17 agosto, 2004

Rayuela, capítulo 68 (Julio Cortázar)

Apenas él le amalaba el noema, a ella se le agolpaba el clémiso y caían en hidromurias, en salvajes ambonios, en sustalos exasperantes. Cada vez que él procuraba relamar las incopelusas, se enredaban en un grimado quejumbroso y tenía que envulsionarse de cara al nóvalo, sintiendo cómo poco a poco las arnillas se espejunaban, se iban apeltronando, reduplimiendo, hasta quedar tendido como el trimalciato de ergomanina al que se le han dejado caer unas fílulas de cariaconcia. Y sin embargo era apenas el principio, porque en un momento dado ella se tordulaba los hurgalios, consintiendo en que él aproximara suavemente sus orfelunios. Apenas se entreplumaban, algo como un ulucordio los encrestoriaba, los extrayuxtaba y paramovía, de pronto era el clinón, la esterfurosa convulcante de las mátricas, la jadehollante embocapluvia del orgumio, los esproemios del merpasmo en una sobrehumítica agopausa. ¡Evohé! ¡Evohé! Volposados en la cresta del murelio, se sentían balparamar, perlinos y márulos. Temblaba el troc, se vencían las marioplumas, y todo se resolviraba en un profundo pínice, en niolamas de argutendidas gasas, en carinias casi crueles que los ordopenaban hasta el límite de las gunfias.

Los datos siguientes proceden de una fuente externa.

(* ===== verification/StoreOverlay.v ===== *)
(** * Overlay runs

    The building blocks of [graph/store/relocate.rs]: a node's first run, the
    sweeps that drop removed edges from it, the edits that go through
    [Graph::with_run], and writing an edge record. They keep the columns in
    agreement with each other ([core]); whether the edges agree with their
    records is up to the edit. *)

From S2P Require Import Prelude Words Liveness Ids Chains Runs Store StoreInv.

Section StoreOverlay.
Context {NP EP : Type}.
Implicit Types g : Graph NP EP.
Abbreviation chain_map := (TraversalDirection → nat → list N).

(** The entries of a run that a liveness set keeps. *)
Definition keep (live : option LiveSet.t) (run : list N) : list N :=
  filter (λ e, DeltaChains.kept live e = true) run.

Lemma keep_None run : keep None run = run.
Proof. by apply filter_all. Qed.

Lemma keep_idemp live run : keep live (keep live run) = keep live run.
Proof. apply filter_all. intros x [Hx _]%list_elem_of_filter. done. Qed.

Lemma keep_app live r1 r2 : keep live (r1 ++ r2) = keep live r1 ++ keep live r2.
Proof. apply filter_app. Qed.

Lemma retain_live_Ok set run :
  LiveSet.wf set → retain_live set run = Ok (keep (Some set) run).
Proof.
  intros Hwf. unfold retain_live.
  cut (∀ acc, rfold (λ acc e, keep ← LiveSet.is_live set (index e);
         mret (if (keep : bool) then acc ++ [e] else acc)) acc run = Ok (acc ++ keep (Some set) run)).
  { intros H. by rewrite H. }
  induction run as [|e run IH]; intros acc; cbn [rfold].
  - by rewrite app_nil_r.
  - rewrite LiveSet.is_live_Ok by done. rsimpl. rewrite IH. f_equal.
    unfold keep. rewrite filter_kept_cons. cbn.
    destruct (LiveSet.live_in set (index e)); [by rewrite <-app_assoc|done].
Qed.

Lemma sublist_keep live run : keep live run `sublist_of` run.
Proof. apply sublist_filter. Qed.

(** Sweeping may drop removed edges and nothing else. *)
Lemma sweep_Ok run live :
  DeltaChains.live_wf live →
  ∃ run', sweep run live = Ok run' ∧ run' `sublist_of` run ∧ keep live run' = keep live run.
Proof.
  intros Hwf. unfold sweep. destruct live as [set|]; [|by exists run].
  destruct (is_power_of_two (length run)); [|by exists run].
  rewrite retain_live_Ok by done. eexists. split; [done|].
  split; [apply sublist_keep|apply keep_idemp].
Qed.

Lemma remove_position_spec (run : list N) e :
  NoDup run → remove_position run e = filter (λ x, x ≠ e) run.
Proof.
  unfold remove_position. intros Hnd. destruct (list_find (.= e) run) as [[i x]|] eqn:Hf.
  - apply list_find_Some in Hf as (Hx & -> & Hlt).
    rewrite <-(take_drop_middle _ _ _ Hx) at 2. rewrite delete_take_drop, filter_app.
    rewrite filter_cons_False by naive_solver.
    pose proof (take_drop_middle _ _ _ Hx) as Hsplit. rewrite <-Hsplit in Hnd.
    apply NoDup_app in Hnd as (_ & Hdis & [Hni _]%NoDup_cons).
    rewrite !filter_all; [done| |].
    + intros y Hy ->. done.
    + intros y Hy ->. apply (Hdis e Hy). by left.
  - apply list_find_None in Hf. rewrite filter_all; [done|].
    intros x Hx. rewrite Forall_forall in Hf. by apply Hf.
Qed.

Lemma base_run_Ok g L n d :
  core g L → base_run g n d = Ok (csr_run (offsets_of g d) (run_edges_of g d) n).
Proof.
  intros Hinv. pose proof (inv_csr _ _ Hinv d) as Hcsr. unfold base_run, csr_run.
  rewrite axis_eq. cbn [ax_offsets ax_edges]. case_decide as Hlt.
  - destruct (lookup_lt_is_Some_2 (offsets_of g d) n) as [lo Hlo]; [lia|].
    destruct (lookup_lt_is_Some_2 (offsets_of g d) (n + 1)) as [hi Hhi]; [lia|].
    rewrite (vget_eq _ _ _ Hlo), (vget_eq _ _ _ Hhi), Hlo, Hhi. rsimpl.
    assert (lo ≤ hi)%N by (eapply csr_mono; eauto; lia).
    pose proof (csr_hi _ _ _ _ _ _ Hcsr Hhi). by rewrite decide_True.
  - rewrite (lookup_ge_None_2 _ (n + 1)) by lia. by destruct (offsets_of g d !! n).
Qed.

Lemma live_base_run_Ok g L n d :
  core g L →
  live_base_run g n d =
    Ok (keep (live_filter g) (csr_run (offsets_of g d) (run_edges_of g d) (index n))).
Proof.
  intros Hinv. unfold live_base_run. rewrite (base_run_Ok g L) by done. rsimpl.
  pose proof (live_filter_wf g L Hinv) as Hwf. destruct (live_filter g) as [set|].
  - by apply retain_live_Ok.
  - by rewrite keep_None.
Qed.

(** ** Editing a run *)

(** The complete current adjacency of a node as an edit finds it. *)
Definition full_run g (L : chain_map) (d : TraversalDirection) (n : nat) : list N :=
  match overlay_of g n d with
  | Some run => run
  | None => keep (live_filter g) (csr_run (offsets_of g d) (run_edges_of g d) n)
  end ++ keep (live_filter g) (N.add (delta_base g) <$> L d n).

Lemma full_run_sublist g L d n : full_run g L d n `sublist_of` raw g L d n.
Proof.
  unfold full_run, raw, run_of. apply sublist_app; [|apply sublist_keep].
  destruct (overlay_of g n d); cbn; [done|apply sublist_keep].
Qed.

Lemma full_run_keep g L d n :
  keep (live_filter g) (full_run g L d n) = keep (live_filter g) (raw g L d n).
Proof.
  unfold full_run, raw, run_of. rewrite !keep_app, keep_idemp.
  destruct (overlay_of g n d); cbn; [done|by rewrite keep_idemp].
Qed.

Lemma keep_adj g L d n (l : list N) :
  core g L → l `sublist_of` raw g L d n →
  keep (live_filter g) l = filter (λ e, elive g e = true) l.
Proof.
  intros Hinv Hsub. apply filter_ext_in. intros e He. rewrite (live_filter_kept _ _ Hinv); [done|].
  eapply (raw_lt _ _ Hinv). eapply sublist_subseteq; done.
Qed.

Lemma runs_along_set d d' v r :
  runs_along (set_runs_along d v r) d' = if decide (d' = d) then v else runs_along r d'.
Proof. by destruct d, d'. Qed.

Lemma start_run_spec g L n d :
  core g L → index n < node_bound g → overlay_of g (index n) d = None →
  ∃ rel, start_run g n d = Ok (set_relocations (Some rel) g) ∧
    (∀ d', Runs.wf (runs_along rel d') (node_bound g)) ∧
    ∀ d' m, Runs.run_of (runs_along rel d') m =
      if decide (d' = d ∧ m = index n)
      then Some (keep (live_filter g) (csr_run (offsets_of g d) (run_edges_of g d) (index n)))
      else overlay_of g m d'.
Proof.
  intros Hinv Hn Hnone. unfold start_run. rewrite (live_base_run_Ok g L) by done. rsimpl.
  set (rel := default Relocations_default (relocations g)).
  assert (Hwf : ∀ d', Runs.wf (runs_along rel d') (node_bound g)).
  { intros d'. unfold rel. destruct (relocations g) eqn:Hr; cbn.
    - by apply (inv_reloc _ _ Hinv).
    - destruct d'; apply Runs.default_wf. }
  assert (Hof : ∀ d' m, Runs.run_of (runs_along rel d') m = overlay_of g m d').
  { intros d' m. unfold rel, overlay_of. destruct (relocations g); cbn; [done|by destruct d']. }
  destruct (Runs.insert_spec (runs_along rel d) (node_bound g) (index n)
    (keep (live_filter g) (csr_run (offsets_of g d) (run_edges_of g d) (index n))))
    as (r' & -> & Hwf' & Hof').
  { apply Hwf. } { done. }
  { pose proof (inv_node_max _ _ Hinv). unfold MAX_SLOTS, NONE in *. lia. }
  { by rewrite Hof. }
  rsimpl. eexists. split; [done|]. split.
  - intros d'. rewrite runs_along_set. case_decide; [done|apply Hwf].
  - intros d' m. rewrite runs_along_set. destruct (decide (d' = d)) as [->|Hd].
    + rewrite Hof', Hof. repeat case_decide; naive_solver.
    + rewrite Hof. by rewrite decide_False by naive_solver.
Qed.

(** An edit replaces its node's run, takes over its chain and leaves every
    other column alone. *)
Lemma with_run_spec {R} g L n d (edit : list N → option LiveSet.t → res (R * list N)) r run' :
  core g L → index n < node_bound g →
  edit (full_run g L d (index n)) (live_filter g) = Ok (r, run') →
  (∀ e, e ∈ run' → index e < edge_bound g) → NoDup run' →
  ∃ rel c, let g' := set_relocations (Some rel) (set_chains c g) in
    with_run g n d edit = Ok (g', r) ∧ core g' (DeltaChains.forget L d (index n)) ∧
    ∀ d' m, run_of g' d' m = if decide (d' = d ∧ m = index n) then run' else run_of g d' m.
Proof.
  intros Hinv Hn Hedit Hlt Hnd. unfold with_run. rewrite (overlay_Ok g L Hinv). rsimpl.
  (* the state once the node has a run *)
  assert (Hstart : ∃ rel,
    (match overlay_of g (index n) d with Some _ => mret g | None => start_run g n d end) =
      Ok (set_relocations (Some rel) g) ∧
    (∀ d', Runs.wf (runs_along rel d') (node_bound g)) ∧
    (∀ d' m, ¬ (d' = d ∧ m = index n) → Runs.run_of (runs_along rel d') m = overlay_of g m d') ∧
    Runs.run_of (runs_along rel d) (index n) = Some (match overlay_of g (index n) d with
      | Some run => run
      | None => keep (live_filter g) (csr_run (offsets_of g d) (run_edges_of g d) (index n)) end)).
  { destruct (overlay_of g (index n) d) as [run|] eqn:Ho.
    - unfold overlay_of in Ho. destruct (relocations g) as [rel|] eqn:Hr; [|done]. cbn in Ho.
      exists rel. split_and!; [|intros; by apply (inv_reloc _ _ Hinv)| |done].
      + destruct g; cbn in *. by subst.
      + intros d' m _. unfold overlay_of. by rewrite Hr.
    - destruct (start_run_spec g L n d Hinv Hn Ho) as (rel & -> & Hwf & Hof).
      exists rel. split_and!; [done|done| |].
      + intros d' m Hne. by rewrite Hof, decide_False.
      + by rewrite Hof, decide_True. }
  destruct Hstart as (rel & -> & Hwf & Hother & Hself). rsimpl.
  set (g1 := set_relocations (Some rel) g).
  change (length (base_edges g1)) with (length (base_edges g)).
  rewrite (raw_index_eq (length (base_edges g))) by apply (base_bound_max _ _ Hinv). rsimpl.
  change (live_filter g1) with (live_filter g). unfold overlay at 1. cbn [relocations g1 set_relocations].
  rewrite (Runs.get_Ok _ _ _ (Hwf d)), Hself. rsimpl. cbn [expect]. rsimpl.
  destruct (DeltaChains.drain_into_spec (chains g) L d (index n) (delta_base g) (live_filter g)
    (match overlay_of g (index n) d with
      | Some run => run
      | None => keep (live_filter g) (csr_run (offsets_of g d) (run_edges_of g d) (index n)) end))
    as (c & Hdrain & Hrings & Hlast & Hnext);
    [apply (inv_rings _ _ Hinv)|apply (live_filter_wf _ _ Hinv)|intros; by eapply (delta_base_add _ _ Hinv)|].
  unfold delta_base in Hdrain. change (chains g1) with (chains g). rewrite Hdrain. rsimpl.
  fold (delta_base g).
  change (_ ++ filter _ _) with (full_run g L d (index n)). rewrite Hedit. rsimpl. cbn [expect]. rsimpl.
  destruct (Runs.put_spec _ _ _ _ run' (Hwf d) Hself) as (runs' & -> & Hwf' & Hof'). rsimpl.
  cbn [expect]. rsimpl. eexists (set_runs_along d runs' rel), c. cbv zeta. split; [done|].
  set (g' := set_relocations _ _).
  assert (Hrun : ∀ d' m, run_of g' d' m = if decide (d' = d ∧ m = index n) then run' else run_of g d' m).
  { intros d' m. unfold run_of, overlay_of at 1. cbn [relocations g' set_relocations mbind option_bind].
    rewrite runs_along_set. destruct (decide (d' = d)) as [->|Hd].
    - rewrite Hof'. destruct (decide (m = index n)) as [->|Hm].
      + by rewrite decide_True.
      + rewrite decide_False by naive_solver. rewrite Hother by naive_solver. done.
    - rewrite decide_False by naive_solver. rewrite Hother by naive_solver. done. }
  split; [|done].
  pose proof Hinv as [[H1 H2 H3 H4 H5 H6 H7 H8 H9 H10 H11 H12 H13 H14] H15 H17 H21].
  split; [split|..]; try done.
  - cbn. by rewrite Hlast.
  - cbn. by rewrite Hnext.
  - intros r0 d' Hr. injection Hr as <-. rewrite runs_along_set. case_decide; [done|apply Hwf].
  - intros d' m e. rewrite Hrun. case_decide; [apply Hlt|apply H14].
  - intros d' m x y. rewrite Hrun. unfold DeltaChains.forget.
    case_decide; [by intros _ ?%elem_of_nil|apply H15].
  - intros d' m. unfold DeltaChains.forget. case_decide; [constructor|done].
  - intros d' m. rewrite Hrun. by case_decide.
Qed.

(** ** Writing an edge record *)

Lemma edge_mut_spec g L e r f :
  core g L → all_edges g !! index e = Some r →
  ∃ g', edge_mut g e f = Ok g' ∧ core g' L ∧
    all_edges g' = alter f (index e) (all_edges g) ∧
    all_nodes g' = all_nodes g ∧
    delta_base g' = delta_base g ∧
    (∀ n, nlive g' n = nlive g n) ∧ (∀ x, elive g' x = elive g x) ∧
    live_filter g' = live_filter g ∧ 
    (∀ d m, run_of g' d m = run_of g d m) ∧
    (∀ d m, full_run g' L d m = full_run g L d m).
Proof.
  intros Hinv Hr. unfold edge_mut, all_edges in *. case_decide as Hlt.
  - rewrite lookup_app_l in Hr by done. rewrite (vget_eq _ _ _ Hr). rsimpl.
    rewrite vset_lt by done. rsimpl. eexists. split; [done|].
    assert (Hlen : length (<[index e:=f r]> (base_edges g)) = length (base_edges g)) by apply length_insert.
    assert (Hb : delta_base (set_base_edges (<[index e:=f r]> (base_edges g)) g) = delta_base g).
    { unfold delta_base. cbn. by rewrite Hlen. }
    assert (Hlf : live_filter (set_base_edges (<[index e:=f r]> (base_edges g)) g) = live_filter g).
    { unfold live_filter, tombstoned_edges, edge_bound. cbn. by rewrite Hlen. }
    split_and!; try done.
    + destruct Hinv as [[] ???]. split; [split|..]; try done; unfold edge_bound, node_bound in *; cbn; rewrite ?Hlen, ?Hb; auto.
    + cbn. rewrite alter_app_l by done. by rewrite (list_insert_alter_Some f).
    + intros d m. unfold full_run. rewrite Hlf, Hb. done.
  - rewrite lookup_app_r in Hr by lia. rewrite (vget_eq _ _ _ Hr). rsimpl.
    rewrite vset_lt by (by eapply lookup_lt_Some). rsimpl. eexists. split; [done|].
    set (v := <[_:=f r]> _).
    assert (Hlen : length v = length (delta_edges g)) by apply length_insert.
    assert (Hlf : live_filter (set_delta_edges v g) = live_filter g).
    { unfold live_filter, tombstoned_edges, edge_bound. cbn. by rewrite Hlen. }
    split_and!; try done.
    + destruct Hinv as [[] ???]. split; [split|..]; try done; unfold edge_bound, node_bound in *; cbn; rewrite ?Hlen; auto.
    + cbn. rewrite alter_app_r_alt by lia. f_equal. by apply list_insert_alter_Some.
    + intros d m. unfold full_run. rewrite Hlf. done.
Qed.

End StoreOverlay.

OoOoOoOoOoOoOoOoOoOoOoOoOoOoOoOoOoOoOoO

Este capítulo, deliciosamente absurdo, pero clarísimo para quien sepa leerlo, me ha recordado, inmediatamente, a Alicia, detrás del espejo. A su Jabberwocky, como lo llamó Lewis Carroll, con múltiples traducciones al castellano. Yo conocía la de Galimatazo. Pero en esta página tenéis muchas traducciones, tanto otras en español, como en muchos más idiomas. No hace falta entenderlo. En el Galimatazo, como el capítulo 68 de Rayuela, lo importante es la musicalidad.